Dr Rachel Greig, Senior Policy Officer at Breakthrough Breast Cancer, said: “Everolimus is one of the biggest advances in breast cancer treatment in many years. This drug could make a massive difference to thousands of patients with advanced breast cancer. While this is by no means a cure, it could give patients several extra months of good quality life with their families. Everolimus needs to be assessed by NICE [National Institute for Health and Clinical Excellence] but we are strongly backing it to be made available for those who need it.”
Jackie Harris, Clinical Nurse Specialist at Breast Cancer Care concurred, saying: “As the first mTOR [mammalian target of rapamycin] inhibitor, the availability of everolimus (Afinitor) in the UK for treatment of oestrogen receptor positive (ER+) secondary breast cancer is a promising step forward for a patient group whose treatment options are currently limited.”

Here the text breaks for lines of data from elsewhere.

(* ===== verification/MigrationGate.v ===== *)
(** * MigrationGate: what a batch of copies may reserve

    The gate of [BatchSubmit] ([reserve_batch] of [MigrationTasks]) against
    its specification: one answer per request, decided by what was active
    before and by the earlier requests of the batch that passed, and a limit
    of the group that no batch exceeds. *)

From stdpp Require Import base gmap sets list strings.
From Stdlib Require Import ZArith Lia.
From S2P Require Import Prelude StandardUri MetaTypes WriteFilter MigrationTasks.

Local Open Scope Z_scope.

(** ** The specification *)

(** The slots the group has left. *)
Definition free_slots (limit : CopyConcurrencyLimit) (m : MigrationManager) : Z :=
  Z.max 0 (cl_max_concurrency limit - ActiveTaskCountForGroup (cl_group limit) m).

(** The answer to a request when [passed] are the earlier ones that passed. *)
Definition gate_answer (limit : CopyConcurrencyLimit) (m : MigrationManager) (passed : list MigrationRequest) (r : MigrationRequest)
    : option ErrorCode :=
  if bool_decide (rq_instance r ∈ draining_instances_ m) then Some EC_ERROR
  else if limit_enabled limit && negb (bool_decide (rq_group r = cl_group limit)) then Some EC_BADARGS
  else if HasMigrationTask (request_key r) m || bool_decide (request_key r ∈ (request_key <$> passed)) then Some EC_EXIST
  else if limit_enabled limit && (free_slots limit m <=? Z.of_nat (length passed)) then Some EC_OUT_OF_LIMIT
  else None.

(** The requests of a batch that passed. *)
Definition passed_of (rs : list MigrationRequest) (outs : list (option ErrorCode)) : list MigrationRequest :=
  omap (fun ro => match ro.2 with None => Some ro.1 | Some _ => None end) (zip rs outs).

(** The table with the passed requests in preparation. *)
Definition reserved_table (passed : list MigrationRequest) (t : TaskTable) : TaskTable :=
  foldl (fun t r => <[request_key r := preparing_context r]> t) t passed.

(** ** Lemmas *)

Lemma reserved_table_none passed t k :
  reserved_table passed t !! k = None <-> t !! k = None /\ k ∉ (request_key <$> passed).
Proof.
  revert t. induction passed as [|r passed IH]; intros t; cbn [reserved_table foldl fmap list_fmap].
  - split; [by split; [|apply not_elem_of_nil]|by intros [? _]].
  - fold (reserved_table passed (<[request_key r := preparing_context r]> t)). rewrite IH, lookup_insert_None, not_elem_of_cons. naive_solver.
Qed.

Lemma reserved_table_snoc passed r t : reserved_table (passed ++ [r]) t = <[request_key r := preparing_context r]> (reserved_table passed t).
Proof. unfold reserved_table. by rewrite foldl_app. Qed.

Lemma passed_cons r rs out outs : passed_of (r :: rs) (out :: outs) = (match out with None => [r] | Some _ => [] end) ++ passed_of rs outs.
Proof. by destruct out. Qed.

Section gate.
Variables (limit : CopyConcurrencyLimit) (m : MigrationManager).

(** The state of the gate after [passed]. *)
Definition gate_state (passed : list MigrationRequest) (t : TaskTable) (slots : Z) : Prop :=
  t = reserved_table passed (active_tasks_ m) /\
  (limit_enabled limit = true ->
     slots = free_slots limit m - Z.of_nat (length passed) /\ 0 <= slots /\
     ActiveTaskCountForGroupUnsafe (cl_group limit) t = ActiveTaskCountForGroup (cl_group limit) m + Z.of_nat (length passed)).

Lemma active_or_passed passed k :
  HasMigrationTask k m || bool_decide (k ∈ (request_key <$> passed)) = bool_decide (is_Some (reserved_table passed (active_tasks_ m) !! k)).
Proof using Type.
  unfold HasMigrationTask, HasActiveTaskLocked. destruct (reserved_table _ _ !! k) eqn:Hk.
  - rewrite (bool_decide_eq_true_2 (is_Some (Some _))) by done. destruct (bool_decide _ || _) eqn:Hor; [done|].
    apply orb_false_iff in Hor as [H1%bool_decide_eq_false H2%bool_decide_eq_false]. apply eq_None_not_Some in H1.
    by rewrite (proj2 (reserved_table_none _ _ _)) in Hk.
  - apply reserved_table_none in Hk as [Hk1 Hk2]. rewrite Hk1. rewrite !bool_decide_eq_false_2; try done; by intros [? ?].
Qed.

Lemma count_reserved passed r : reserved_table passed (active_tasks_ m) !! request_key r = None -> rq_group r = cl_group limit ->
  ActiveTaskCountForGroupUnsafe (cl_group limit) (reserved_table (passed ++ [r]) (active_tasks_ m)) =
  ActiveTaskCountForGroupUnsafe (cl_group limit) (reserved_table passed (active_tasks_ m)) + 1.
Proof using Type.
  intros Hk Hg. rewrite reserved_table_snoc. unfold ActiveTaskCountForGroupUnsafe, tasks_of_group.
  rewrite map_filter_insert_True by done. rewrite map_size_insert_None by (apply map_lookup_filter_None; by left). lia.
Qed.

Lemma reserve_one_gate passed t slots r : gate_state passed t slots ->
  let '(res, t', slots') := reserve_one limit (draining_instances_ m) r t slots in
  res = gate_answer limit m passed r /\ gate_state (match res with None => passed ++ [r] | Some _ => passed end) t' slots'.
Proof using Type.
  intros [-> Hlim]. destruct (reserve_one limit _ r _ slots) as [[res t'] slots'] eqn:Hr.
  pose proof (reserve_one_spec _ _ _ _ _ _ _ _ Hr) as Hspec. revert Hr. unfold reserve_one, gate_answer. rewrite active_or_passed.
  case_bool_decide as Hd; [by intros [= <- <- <-]|].
  unfold ReservePreparingTaskLocked, InsertActiveTaskLocked. change (ctx_key (preparing_context r)) with (request_key r).
  destruct (limit_enabled limit) eqn:Hl; cbn [andb].
  - destruct (Hlim eq_refl) as (Hslots & Hpos & Hcount). case_bool_decide as Hg; cbn [negb]; [|by intros [= <- <- <-]].
    destruct (reserved_table _ _ !! request_key r) eqn:Hk; cbn [negb].
    { rewrite bool_decide_eq_true_2 by done. by intros [= <- <- <-]. }
    rewrite bool_decide_eq_false_2 by (by intros [? ?]). destruct (slots =? 0) eqn:Hs; intros [= <- <- <-].
    + rewrite (proj2 (Z.leb_le _ _)) by lia. split; [done|]. by rewrite Hspec.
    + rewrite (proj2 (Z.leb_gt _ _)) by lia. split; [done|]. split; [by rewrite reserved_table_snoc|]. intros _.
      rewrite <-reserved_table_snoc, count_reserved by done. rewrite length_app. cbn [length]. lia.
  - destruct (reserved_table _ _ !! request_key r) eqn:Hk; cbn [negb]; intros [= <- <- <-].
    + rewrite bool_decide_eq_true_2 by done. split; [done|]. by split; [|rewrite Hl].
    + rewrite bool_decide_eq_false_2 by (by intros [? ?]). split; [done|]. by split; [rewrite reserved_table_snoc|rewrite Hl].
Qed.
End gate.

Lemma reserve_all_gate limit m rs : forall passed t slots, gate_state limit m passed t slots ->
  let '(outs, t') := reserve_all limit (draining_instances_ m) rs t slots in
  length outs = length rs /\
  (forall j r, rs !! j = Some r -> outs !! j = Some (gate_answer limit m (passed ++ passed_of (take j rs) (take j outs)) r)) /\
  exists slots', gate_state limit m (passed ++ passed_of rs outs) t' slots'.
Proof.
  induction rs as [|r rs IH]; intros passed t slots Hg; cbn [reserve_all].
  { split_and!; [done|done|]. exists slots. by rewrite app_nil_r. }
  pose proof (reserve_one_gate limit m passed t slots r Hg) as H1. destruct (reserve_one _ _ _ _ _) as [[res t1] slots1].
  destruct H1 as [Hres Hg1]. specialize (IH _ _ _ Hg1). destruct (reserve_all _ _ _ _ _) as [outs t']. destruct IH as (Hl & Ha & slots' & Hg').
  assert (Hpass : forall l l', (match res with None => passed ++ [r] | Some _ => passed end) ++ passed_of l l' = passed ++ passed_of (r :: l) (res :: l')).
  { intros l l'. rewrite passed_cons. by destruct res; rewrite <-?(assoc_L (++)). }
  rewrite Hpass in Hg'. split_and!; [cbn; by f_equal| |by exists slots'].
  intros [|j] r' Hj; cbn in Hj.
  - injection Hj as <-. cbn. by rewrite app_nil_r, Hres.
  - change ((res :: outs) !! S j) with (outs !! j). by rewrite (Ha j r' Hj), Hpass.
Qed.

(** C27: the gate of a batch of copies. While submissions are accepted, the
    answer to the [j]-th request is the specification's for what was active
    and for the earlier requests that passed; the table gains exactly the
    requests that passed, in preparation; and if the batch brings a limit for
    its group, the group has at most as many tasks as the limit allows, or as
    many as it had. *)
Theorem reserve_batch_exact limit rs m (Hacc : accepting_copy_submissions_ m = true) :
  exists outs m', reserve_batch limit rs m = (Some outs, m') /\ length outs = length rs /\
  (forall j r, rs !! j = Some r -> outs !! j = Some (gate_answer limit m (passed_of (take j rs) (take j outs)) r)) /\
  active_tasks_ m' = reserved_table (passed_of rs outs) (active_tasks_ m) /\
  (limit_enabled limit = true ->
     ActiveTaskCountForGroup (cl_group limit) m' <= Z.max (cl_max_concurrency limit) (ActiveTaskCountForGroup (cl_group limit) m)).
Proof.
  unfold reserve_batch. rewrite Hacc. cbn [negb]. cbv zeta. set (slots := if limit_enabled limit then _ else _).
  assert (Hg : gate_state limit m [] (active_tasks_ m) slots).
  { split; [done|]. intros Hl. unfold slots. rewrite Hl. unfold free_slots, ActiveTaskCountForGroup. cbn [length].
    destruct (_ <? _) eqn:Hlt; [apply Z.ltb_lt in Hlt|apply Z.ltb_ge in Hlt]; lia. }
  pose proof (reserve_all_gate limit m rs _ _ _ Hg) as H. destruct (reserve_all _ _ _ _ _) as [outs t'].
  destruct H as (Hl & Ha & slots' & Ht & Hlim). exists outs, (set_tasks t' m). split_and!; [done|done|exact Ha|exact Ht|].
  intros Hen. destruct (Hlim Hen) as (? & ? & Hc). unfold ActiveTaskCountForGroup in *. cbn [active_tasks_ set_tasks]. rewrite Hc.
  unfold free_slots, ActiveTaskCountForGroup in *. lia.
Qed.

(** A limit of two, one copy active, and a repeated block in the batch. *)
Definition gate_request (b : KeyType) : MigrationRequest :=
  mkMigrationRequest "g" "i" b "L1" "hf" "mc" MIGRATION_RETENTION_KEEP_BOTH [mkLocationSpec "tp0" "hf3fs://a/f?size=16"] 0.
Definition gate_manager : MigrationManager :=
  set_tasks {[("i", 1) := with_state kRunning (preparing_context (gate_request 1))]} (Start new_migration).

Lemma reserve_batch_exact_witness :
  exists outs m', reserve_batch (mkCopyLimit "g" 2) (gate_request <$> [1; 2; 2; 3]) gate_manager = (Some outs, m') /\
    outs !! 2%nat = Some (Some EC_EXIST) /\ outs !! 3%nat = Some (Some EC_OUT_OF_LIMIT) /\ ActiveTaskCountForGroup "g" m' <= 2.
Proof.
  destruct (reserve_batch_exact (mkCopyLimit "g" 2) (gate_request <$> [1; 2; 2; 3]) gate_manager eq_refl)
    as (outs & m' & Heq & Hl & Ha & Ht & Hlim).
  exists outs, m'. assert (Hlim' := Hlim eq_refl). vm_compute in Heq. injection Heq as <- Hm.
  split; [|split; [reflexivity|split; [reflexivity|exact Hlim']]]. rewrite <-Hm. vm_compute. reflexivity.
Defined.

“By working with existing therapies, to which some tumours can become resistant, everolimus can extend the benefit of aromatase inhibitors and delay the need for possible chemotherapy.The side effects of everolimus are generally well tolerated, meaning the extra months of progression-free survival can be accompanied by a valuable improvement in quality of life compared to other treatment options.”
NICE’s assessment for this drug is set to be published in 2013.